(* ===== verification/ChunkStore.v ===== *)
(** * Queries on the chunk store

    The state of [ChunkStore] ([dl_chunk_store/src/store.rs]), its queries ([query.rs]), and
    the part of [writes.rs] that indexes a temporal chunk; [StoreGc] has the operations that
    remove chunks, [StoreWrites] those that insert them.

    The schema and the identity of the store are left out.  The four maps of lineage, which the
    code borrows together as a [LineageDroppingCtx], are one field.

    Maps that the code iterates without an order are [gmap]s. *)

From stdpp Require Import strings.
From S2P Require Import Prelude Ints TimeInt TimeRange Tuid Arrow Column Chunk ChunkSlice.
From S2P Require Import ChunkSort ChunkQuery ChunkIndex Lineage StoreStats.

(** [ChunkStoreConfig]. *)
Module ChunkStoreConfig.

Record t := Mk {
  enable_changelog : bool;
  chunk_max_bytes : Z;
  chunk_max_rows : Z;
  chunk_max_rows_if_unsorted : Z;
}.

Definition DEFAULT : t := Mk true (12 * 8 * 4096) 4096 1024.
Definition COMPACTION_DISABLED : t := Mk true 0 0 0.
Definition CHANGELOG_DISABLED : t := Mk false (12 * 8 * 4096) 4096 1024.
Definition ALL_DISABLED : t := Mk false 0 0 0.

End ChunkStoreConfig.

(** [ChunkTrackingMode]. *)
Inductive ChunkTrackingMode := Ignore | Report | ReportTransient | PanicOnMissing.

#[export] Instance tracking_mode_eq_dec : EqDecision ChunkTrackingMode.
Proof. solve_decision. Defined.

(** [QueriedChunkIdTracker]. *)
Record QueriedChunkIdTracker := {
  used_physical : gset ChunkId.t;
  transient_used_physical : gset ChunkId.t;
  missing_virtual_ids : gset ChunkId.t;
  transient_missing_virtual : gset ChunkId.t;
  indicated_virtual : gset ChunkId.t;
}.

Module ChunkStore.

Record t `{ArrowOps} := Mk {
  config : ChunkStoreConfig.t;
  physical_chunks_per_chunk_id : gmap ChunkId.t Chunk.t;
  physical_chunk_ids_per_min_row_id : gset (RowId.t * ChunkId.t);
  lineages : LineageDroppingCtx;
  temporal_chunk_ids_per_entity_per_component :
    gmap (list string) (gmap string (gmap string ChunkIdSetPerTime.t));
  temporal_chunk_ids_per_entity : gmap (list string) (gmap string ChunkIdSetPerTime.t);
  temporal_physical_chunks_stats : ChunkStoreChunkStats.t;
  static_chunk_ids_per_entity : gmap (list string) (gmap string ChunkId.t);
  static_chunks_stats : ChunkStoreChunkStats.t;
  queried_chunk_id_tracker : QueriedChunkIdTracker;
  insert_id : Z;
  gc_id : Z;
  event_id : Z;
}.
#[global] Arguments Mk {_} _ _ _ _ _ _ _ _ _ _ _ _ _.

(** [QueryResults]. *)
Record QueryResults `{ArrowOps} := Results { chunks : list Chunk.t; missing_virtual : list ChunkId.t }.
#[global] Arguments Results {_} _ _.

Section Operations.

Context `{Build} `{ArrowOps}.
Implicit Types self : t.

(** Updates of a field, or of fields that change together. *)
Definition with_tracker self (tracker : QueriedChunkIdTracker) : t :=
  Mk (config self) (physical_chunks_per_chunk_id self) (physical_chunk_ids_per_min_row_id self) (lineages self)
    (temporal_chunk_ids_per_entity_per_component self) (temporal_chunk_ids_per_entity self)
    (temporal_physical_chunks_stats self) (static_chunk_ids_per_entity self) (static_chunks_stats self)
    tracker (insert_id self) (gc_id self) (event_id self).

Definition with_physical self (chunks : gmap ChunkId.t Chunk.t) (ids : gset (RowId.t * ChunkId.t)) : t :=
  Mk (config self) chunks ids (lineages self)
    (temporal_chunk_ids_per_entity_per_component self) (temporal_chunk_ids_per_entity self)
    (temporal_physical_chunks_stats self) (static_chunk_ids_per_entity self) (static_chunks_stats self)
    (queried_chunk_id_tracker self) (insert_id self) (gc_id self) (event_id self).

Definition with_lineages self (lineages : LineageDroppingCtx) : t :=
  Mk (config self) (physical_chunks_per_chunk_id self) (physical_chunk_ids_per_min_row_id self) lineages
    (temporal_chunk_ids_per_entity_per_component self) (temporal_chunk_ids_per_entity self)
    (temporal_physical_chunks_stats self) (static_chunk_ids_per_entity self) (static_chunks_stats self)
    (queried_chunk_id_tracker self) (insert_id self) (gc_id self) (event_id self).

Definition with_indices self
    (per_component : gmap (list string) (gmap string (gmap string ChunkIdSetPerTime.t)))
    (per_entity : gmap (list string) (gmap string ChunkIdSetPerTime.t)) : t :=
  Mk (config self) (physical_chunks_per_chunk_id self) (physical_chunk_ids_per_min_row_id self) (lineages self)
    per_component per_entity
    (temporal_physical_chunks_stats self) (static_chunk_ids_per_entity self) (static_chunks_stats self)
    (queried_chunk_id_tracker self) (insert_id self) (gc_id self) (event_id self).

Definition with_temporal_stats self (stats : ChunkStoreChunkStats.t) : t :=
  Mk (config self) (physical_chunks_per_chunk_id self) (physical_chunk_ids_per_min_row_id self) (lineages self)
    (temporal_chunk_ids_per_entity_per_component self) (temporal_chunk_ids_per_entity self)
    stats (static_chunk_ids_per_entity self) (static_chunks_stats self)
    (queried_chunk_id_tracker self) (insert_id self) (gc_id self) (event_id self).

----------------------------------------

* [Exercise]: I'd like every line with the string "together" copied from the listing.

* [Task solution]:
    code borrows together as a [LineageDroppingCtx], are one field.
(** Updates of a field, or of fields that change together. *)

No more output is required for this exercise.